To do:
In the records that follow, the lines from the one containing "Proof. intros c s. exists (f" to the one containing "repeat first", inclusive, are to be given again exactly.

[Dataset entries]

• • • • • • •

(* ===== verification/MainProps.v ===== *)
(** The start of the kernel: what [entrypgdir] maps, and that the initialisation
    of each device in [main] returns and leaves memory, the processes and the
    tables of the kernel as they were. *)
From S2P Require Import Prelude Monad Mem Mmu Cstring Kalloc Vm Hw Uvm Space Forkvm FileIface Proc Signal Sysproc Spinlock.
From S2P Require Import Trap Ring Pipe Sleeplock Disk Ports Boot Ide Bio Log Fs FsData Digits Kbd Console ConsoleProps File.
From S2P Require Import Refs Kfile Exec Sysfile RefsFile RefsProc Kernel Main.

Import Monad Proc.

(** * The page table of the first instructions *)

(** [entrypgdir] maps the first four megabytes of memory at 0 and at KERNBASE. *)
Lemma entrypgdir_maps pa :
  0 <= pa < 0x400000 ->
  big_page (aget 0 entrypgdir (PDX pa)) pa = Some pa /\
  big_page (aget 0 entrypgdir (PDX (P2V pa))) (P2V pa) = Some pa.
Proof.
  intros H. assert (E : P2V pa = 512 * 2 ^ 22 + pa) by (unfold P2V, KERNBASE; rewrite u32_small; unfold is_u32; lia). rewrite E.
  assert (P : forall k, 0 <= k < 1024 -> PDX (k * 2 ^ 22 + pa) = k).
  { intros k Hk. unfold PDX, PDXSHIFT. rewrite Z.shiftr_div_pow2 by lia. rewrite Z.div_add_l, Z.div_small by lia.
    change 1023 with (Z.ones 10). rewrite Z.add_0_r, Z.land_ones by lia. apply Z.mod_small. lia. }
  assert (L : forall k, Z.land (k * 2 ^ 22 + pa) 4194303 = pa).
  { intros k. change 4194303 with (Z.ones 22). rewrite Z.land_ones by lia. rewrite Z.add_comm, Z_mod_plus_full. now apply Z.mod_small. }
  assert (G : forall k, k = 0 \/ k = 512 -> big_page (aget 0 entrypgdir (PDX (k * 2 ^ 22 + pa))) (k * 2 ^ 22 + pa) = Some pa).
  { intros k Hk. rewrite P by lia. unfold big_page. rewrite L. now destruct Hk as [-> | ->]. }
  split; [|apply G; now right]. replace pa with (0 * 2 ^ 22 + pa) at 1 2 by lia. apply G. now left.
Qed.

(** * Printing *)

(** The console can print: no processor has panicked and the cursor is on the screen. *)
Definition con_up (s : console) : Prop := panicked s = false /\ cga_ok (co_cga s).

Lemma wp_putc ch c s (Q : unit -> ctx -> console -> Prop) :
  con_up s -> (forall s', con_up s' -> locking s' = locking s -> Q tt c s') -> wp (consputc ch) Q c s.
Proof.
  intros [Hp Hg] HQ. apply wp_consputc; [done..|]. intros g Hg'. apply HQ.
  - split; cbn; [now rewrite sending_panicked|done].
  - unfold sending. now destruct (uart (co_uart s)).
Qed.

Lemma wp_puts l c s (Q : unit -> ctx -> console -> Prop) :
  con_up s -> (forall s', con_up s' -> locking s' = locking s -> Q tt c s') -> wp (for_ l consputc) Q c s.
Proof.
  revert s. induction l as [|ch l IH]; intros s Hs HQ; cbn [for_]; [now apply wp_ret, HQ|].
  apply wp_bind, wp_putc; [done|]. intros s1 H1 L1. apply IH; [done|]. intros s2 H2 L2. apply HQ; [done|congruence].
Qed.

Lemma wp_cprintf_from str n fmt args c s (Q : unit -> ctx -> console -> Prop) :
  (length fmt <= n)%nat -> con_up s -> (forall s', con_up s' -> locking s' = locking s -> Q tt c s') ->
  wp (cprintf_from str fmt args) Q c s.
Proof.
  revert fmt args s. induction n as [|n IH]; intros [|ch fmt] args s Hn Hs HQ; cbn [length cprintf_from] in *; try lia;
    [now apply wp_ret, HQ..|].
  assert (Hrest : forall m fmt' args', (length fmt' <= n)%nat ->
    (forall Q', (forall s', con_up s' -> locking s' = locking s -> Q' tt c s') -> wp m Q' c s) ->
    wp (m ;;; cprintf_from str fmt' args') Q c s).
  { intros m fmt' args' Hl Hm. apply wp_bind, Hm. intros s1 H1 L1. apply IH; [done|done|]. intros s2 H2 L2. apply HQ; [done|congruence]. }
  destruct (negb (ch =? 37)).
  { apply (Hrest (consputc ch)); [lia|]. intros Q' HQ'. now apply wp_putc. }
  destruct fmt as [|d fmt]; [now apply wp_ret, HQ|]. cbn [length] in Hn.
  destruct (d =? 100); [|destruct ((d =? 120) || (d =? 112)); [|destruct (d =? 115); [|destruct (d =? 37)]]].
  - apply Hrest; [lia|]. intros Q' HQ'. now apply wp_puts.
  - apply Hrest; [lia|]. intros Q' HQ'. now apply wp_puts.
  - apply Hrest; [lia|]. intros Q' HQ'. now apply wp_puts.
  - apply (Hrest (consputc 37)); [lia|]. intros Q' HQ'. now apply wp_putc.
  - apply wp_bind, wp_putc; [done|]. intros s1 H1 L1. apply wp_bind, wp_putc; [done|]. intros s2 H2 L2.
    apply IH; [lia|done|]. intros s3 H3 L3. apply HQ; [done|congruence].
Qed.

Lemma wp_cprintf str fmt args c s (Q : unit -> ctx -> console -> Prop) :
  con_up s -> LCons ∉ held c -> (forall s', con_up s' -> locking s' = locking s -> Q tt c s') ->
  wp (Console.cprintf str (Some fmt) args) Q c s.
Proof.
  intros Hs Hc HQ. unfold Console.cprintf. apply wp_bind, wp_gets. destruct (locking s) eqn:El; cbn [when].
  - apply wp_bind, wp_acquire; [done|]. apply wp_bind. apply (wp_cprintf_from _ (length fmt)); [lia|done|].
    intros s' H' L'. eapply wp_release; [reflexivity|]. destruct c. apply HQ; congruence.
  - apply wp_bind, wp_ret, wp_bind. apply (wp_cprintf_from _ (length fmt)); [lia|done|]. intros s' H' L'. apply wp_ret, HQ; congruence.
Qed.

(** The console of the whole state. *)
Definition con_of {D} (s : sys D) : console := io_con (ks_fs (sy_ks s)).
Definition set_scon {D} (v : console) (s : sys D) : sys D :=
  set_ks (set_fs (set_con v (ks_fs (sy_ks s))) (sy_ks s)) s.

Lemma wp_incon {D A} (m : M console A) (Q : A -> ctx -> sys D -> Prop) c s :
  wp m (fun a c' v => woken c' = [] /\ Q a c' (set_scon v s)) c (con_of s) -> wp (inks (incon m)) Q c s.
Proof.
  intros H. unfold inks, incon, lift, inio, zoom, wp in *. cbn. change (io_con (ks_fs (sy_ks s))) with (con_of s).
  destruct (m c (con_of s)) as [a [h w] v| | |]; cbn in *; try done. destruct H as [-> H]. cbn.
  destruct s as [[km hw' t n i tk f fs] d x1 x2 x3 x4 x5 x6 x7 x8]. exact H.
Qed.

Lemma wp_kprint {D} str fmt args (Q : unit -> ctx -> sys D -> Prop) c s :
  con_up (con_of s) -> LCons ∉ held c -> woken c = [] ->
  (forall v, con_up v -> Q tt c (set_scon v s)) -> wp (inks (kcprintf str fmt args)) Q c s.
Proof. intros Hs Hc Hw HQ. apply wp_incon, wp_cprintf; auto. Qed.

(** * What device code leaves alone *)

(** [m] reads and writes device registers only. *)
Class Devices_law (D S : Type) `{HasDev D S} : Prop := {
  dl_get d (s : S) : dev (set_devs d s) = d;
  dl_set d d' (s : S) : set_devs d (set_devs d' s) = set_devs d s;
  dl_same (s : S) : set_devs (dev s) s = s
}.

#[export] Instance boot_law {D} : Devices_law D (boot D).
Proof. split; [done|done|now intros []]. Qed.
#[export] Instance sys_law {D} : Devices_law D (sys D).
Proof. split; [done|done|now intros []]. Qed.
#[export] Instance ide_law {D} : Devices_law D (ide D).
Proof. split; [done|done|now intros []]. Qed.

Definition dev_only {D S A} `{HasDev D S} (m : M S A) : Prop :=
  forall c s, exists a d, m c s = Ret a c (set_devs d s).

Section DevOnly.
Context {D S : Type} `{IO D, Devices_law D S}.

Lemma dev_only_ret {A} (a : A) : dev_only (S := S) (ret a).
Proof. intros c s. exists a, (dev s). now rewrite dl_same. Qed.
Lemma dev_only_gets {A} (f : S -> A) : dev_only (gets f).
Proof. intros c s. exists (f s), (dev s). now rewrite dl_same. Qed.
Lemma dev_only_io {A} (f : D -> A * D) : dev_only (S := S) (io f).
Proof. intros c s. now exists (f (dev s)).1, (f (dev s)).2. Qed.
Lemma dev_only_out f : dev_only (S := S) (out f).
Proof. intros c s. now exists tt, (f (dev s)). Qed.
Lemma dev_only_bind {A B} (m : M S A) (f : A -> M S B) :
  dev_only m -> (forall a, dev_only (f a)) -> dev_only (bind m f).
Proof.
  intros Hm Hf c s. destruct (Hm c s) as (a & d & E). destruct (Hf a c (set_devs d s)) as (b & d' & E').
  exists b, d'. unfold bind. rewrite E. cbn. now rewrite E', dl_set.
Qed.
Lemma dev_only_when b (m : M S unit) : dev_only m -> dev_only (when b m).
Proof. intros Hm. destruct b; [done|apply dev_only_ret]. Qed.
Lemma dev_only_for {B} (l : list B) (f : B -> M S unit) : (forall b, dev_only (f b)) -> dev_only (for_ l f).
Proof. intros Hf. induction l as [|b l IH]; [apply dev_only_ret|]. apply dev_only_bind; auto. Qed.
Lemma dev_only_forb {A B} (l : list B) (f : B -> M S (option A)) k :
  (forall b, dev_only (f b)) -> dev_only k -> dev_only (forb l f k).
Proof.
  intros Hf Hk. induction l as [|b l IH]; [done|]. apply dev_only_bind; [done|]. intros [a|]; [apply dev_only_ret|done].
Qed.

Lemma wp_dev_only {A} (m : M S A) c s (Q : A -> ctx -> S -> Prop) :
  dev_only m -> (forall a d, Q a c (set_devs d s)) -> wp m Q c s.
Proof. intros Hm HQ. destruct (Hm c s) as (a & d & E). unfold wp. rewrite E. apply HQ. Qed.
End DevOnly.

Create HintDb devs.
Ltac dev_steps :=
  repeat first
    [ apply dev_only_ret | apply dev_only_gets | apply dev_only_io | apply dev_only_out
    | solve [auto with devs]
    | apply dev_only_bind; [|intros ?]
    | apply dev_only_when | apply dev_only_for; intros ? | apply dev_only_forb; [intros ?|]
    | lazymatch goal with |- dev_only (if ?b then _ else _) => destruct b end
    | lazymatch goal with |- dev_only (match ?b with _ => _ end) => destruct b end ].

(** * The stages of main *)

Section Boots.
Context {D : Type} `{IO D} {fuel : Fuel}.
Variable spins : nat.

(** The local APIC is mapped at [lap]; [bsp] is the identifier that the processor
    that runs [main] reads from it. *)
Variables lap bsp : Z.
Hypothesis lap_nz : lap <> 0.
Hypothesis lapic_id : forall d, Z.shiftr (mmio_ld (lap + 4 * L_ID) d).1 24 = bsp.

(** Within [n] reads the command is seen to be delivered, the disk to be ready. *)
Fixpoint delivers (n : nat) (d : D) : Prop :=
  match n with
  | O => False
  | S n' => let r := mmio_ld (lap + 4 * ICRLO) d in Z.land r.1 DELIVS = 0 \/ delivers n' r.2
  end.
Hypothesis lapic_delivers : forall d, delivers spins d.
Fixpoint readies (n : nat) (d : D) : Prop :=
  match n with
  | O => False
  | S n' => let r := inb 0x1f7 d in Z.land r.1 (Z.lor IDE_BSY IDE_DRDY) = IDE_DRDY \/ readies n' r.2
  end.
Hypothesis disk_readies : forall d, readies spins d.

Definition c0 : ctx := Ctx [] [].

(** [s'] is [s] but for the devices, the screen and the segment and interrupt
    registers. *)
Definition with_hw (h : hw) (s : sys D) : sys D := set_ks (set_hw h (sy_ks s)) s.
Definition like (s s' : sys D) : Prop :=
  exists d v h b, con_up v /\ h_cr3 h = h_cr3 (ks_hw (sy_ks s)) /\ s' = set_disk1 b (set_dev d (set_scon v (with_hw h s))).

Lemma like_dev d s : con_up (con_of s) -> like s (set_dev d s).
Proof. intros Hc. exists d, (con_of s), (ks_hw (sy_ks s)), (sy_havedisk1 s). split; [done|]. split; [done|]. now destruct s as [[? ? ? ? ? ? ? []]]. Qed.
Lemma like_refl s : con_up (con_of s) -> like s s.
Proof. intros Hc. pose proof (like_dev (sy_dev s) s Hc) as L. now destruct s. Qed.
Lemma like_con v s : con_up v -> like s (set_scon v s).
Proof. intros Hc. exists (sy_dev s), v, (ks_hw (sy_ks s)), (sy_havedisk1 s). split; [done|]. split; [done|]. now destruct s as [[? ? ? ? ? ? ? []]]. Qed.
Lemma like_hw h s : con_up (con_of s) -> h_cr3 h = h_cr3 (ks_hw (sy_ks s)) -> like s (with_hw h s).
Proof. intros Hc E. exists (sy_dev s), (con_of s), h, (sy_havedisk1 s). split; [done|]. split; [done|]. now destruct s as [[? ? ? ? ? ? ? []]]. Qed.
Lemma like_trans s s1 s2 : like s s1 -> like s1 s2 -> like s s2.
Proof.
  intros (d & v & h & b & Hv & Eh & ->) (d' & v' & h' & b' & Hv' & Eh' & ->). exists d', v', h', b'. split; [done|]. split; [exact (eq_trans Eh' Eh)|].
  now destruct s as [[? ? ? ? ? ? ? []]].
Qed.
Lemma like_con_up s s' : like s s' -> con_up (con_of s').
Proof. now intros (d & v & h & b & Hv & _ & ->). Qed.

(** The processor that runs is [me]. *)
Record cpu_is (me : nat) (s : sys D) : Prop := {
  ci_lapic : sy_lapic s = lap;
  ci_ncpu : (me < Z.to_nat (sy_ncpu s))%nat;
  ci_id : default 0 (sy_apicids s !! me) = bsp;
  ci_first i : (i < me)%nat -> default 0 (sy_apicids s !! i) <> bsp
}.
Lemma cpu_is_like me s s' : cpu_is me s -> like s s' -> cpu_is me s'.
Proof. intros [] (d & v & h & b & _ & _ & ->). now split. Qed.

Lemma dev_only_lapicr i : dev_only (lapicr (D := D) i).
Proof. unfold lapicr. dev_steps. Qed.
#[local] Hint Resolve dev_only_lapicr : devs.
Lemma dev_only_lapicw i v : dev_only (lapicw (D := D) i v).
Proof. unfold lapicw. dev_steps. Qed.
#[local] Hint Resolve dev_only_lapicw : devs.

(** [mycpu()]. *)
Lemma wp_mycpu_is me s (Q : nat -> ctx -> sys D -> Prop) :
  cpu_is me s -> (forall d, Q me c0 (set_dev d s)) -> wp (mycpu (D := D)) Q c0 s.
Proof.
  intros [Hl Hn Hi Hf] HQ. unfold mycpu. apply wp_bind. unfold inboot. apply wp_zoom. unfold lapicid.
  apply wp_bind, wp_gets. change (lapic (to_boot s)) with (sy_lapic s). rewrite Hl.
  destruct (Z.eqb_spec lap 0) as [|_]; [done|]. apply wp_bind. unfold lapicr. apply wp_bind, wp_gets. change (lapic (to_boot s)) with (sy_lapic s).
  rewrite Hl. apply wp_io, wp_ret. rewrite lapic_id. set (d := (mmio_ld _ _).2).
  replace (from_boot (set_devs d (to_boot s)) s) with (set_dev d s) by now destruct s as [[[] ? ? ? ? ? ? ?]].
  apply wp_bind, wp_get. cbn [sy_ncpu sy_apicids set_dev].
  assert (G : forall n k, (k + n = Z.to_nat (sy_ncpu s))%nat -> (k <= me)%nat ->
    wp (forb (seq k n) (fun i => if default 0 (sy_apicids s !! i) =? bsp then ret (Some i) else ret None)
         (panic (S := sys D) "unknown apicid")) Q c0 (set_dev d s)).
  { induction n as [|n IH]; intros k Hk Hm; [lia|]. cbn [seq forb]. apply wp_bind.
    destruct (Z.eqb_spec (default 0 (sy_apicids s !! k)) bsp) as [E|E]; apply wp_ret.
    - assert (k = me) as ->; [|apply wp_ret, HQ]. destruct (Nat.lt_ge_cases k me) as [Hlt|]; [|lia]. now apply Hf in Hlt.
    - apply IH; [lia|]. assert (k <> me) by (intros ->; done). lia. }
  apply (G _ 0%nat); lia.
Qed.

• • • • • • •

Answer section:
Proof. intros c s. exists (f s), (dev s). now rewrite dl_same. Qed.
Lemma dev_only_io {A} (f : D -> A * D) : dev_only (S := S) (io f).
Proof. intros c s. now exists (f (dev s)).1, (f (dev s)).2. Qed.
Lemma dev_only_out f : dev_only (S := S) (out f).
Proof. intros c s. now exists tt, (f (dev s)). Qed.
Lemma dev_only_bind {A B} (m : M S A) (f : A -> M S B) :
  dev_only m -> (forall a, dev_only (f a)) -> dev_only (bind m f).
Proof.
  intros Hm Hf c s. destruct (Hm c s) as (a & d & E). destruct (Hf a c (set_devs d s)) as (b & d' & E').
  exists b, d'. unfold bind. rewrite E. cbn. now rewrite E', dl_set.
Qed.
Lemma dev_only_when b (m : M S unit) : dev_only m -> dev_only (when b m).
Proof. intros Hm. destruct b; [done|apply dev_only_ret]. Qed.
Lemma dev_only_for {B} (l : list B) (f : B -> M S unit) : (forall b, dev_only (f b)) -> dev_only (for_ l f).
Proof. intros Hf. induction l as [|b l IH]; [apply dev_only_ret|]. apply dev_only_bind; auto. Qed.
Lemma dev_only_forb {A B} (l : list B) (f : B -> M S (option A)) k :
  (forall b, dev_only (f b)) -> dev_only k -> dev_only (forb l f k).
Proof.
  intros Hf Hk. induction l as [|b l IH]; [done|]. apply dev_only_bind; [done|]. intros [a|]; [apply dev_only_ret|done].
Qed.

Lemma wp_dev_only {A} (m : M S A) c s (Q : A -> ctx -> S -> Prop) :
  dev_only m -> (forall a d, Q a c (set_devs d s)) -> wp m Q c s.
Proof. intros Hm HQ. destruct (Hm c s) as (a & d & E). unfold wp. rewrite E. apply HQ. Qed.
End DevOnly.

Create HintDb devs.
Ltac dev_steps :=
  repeat first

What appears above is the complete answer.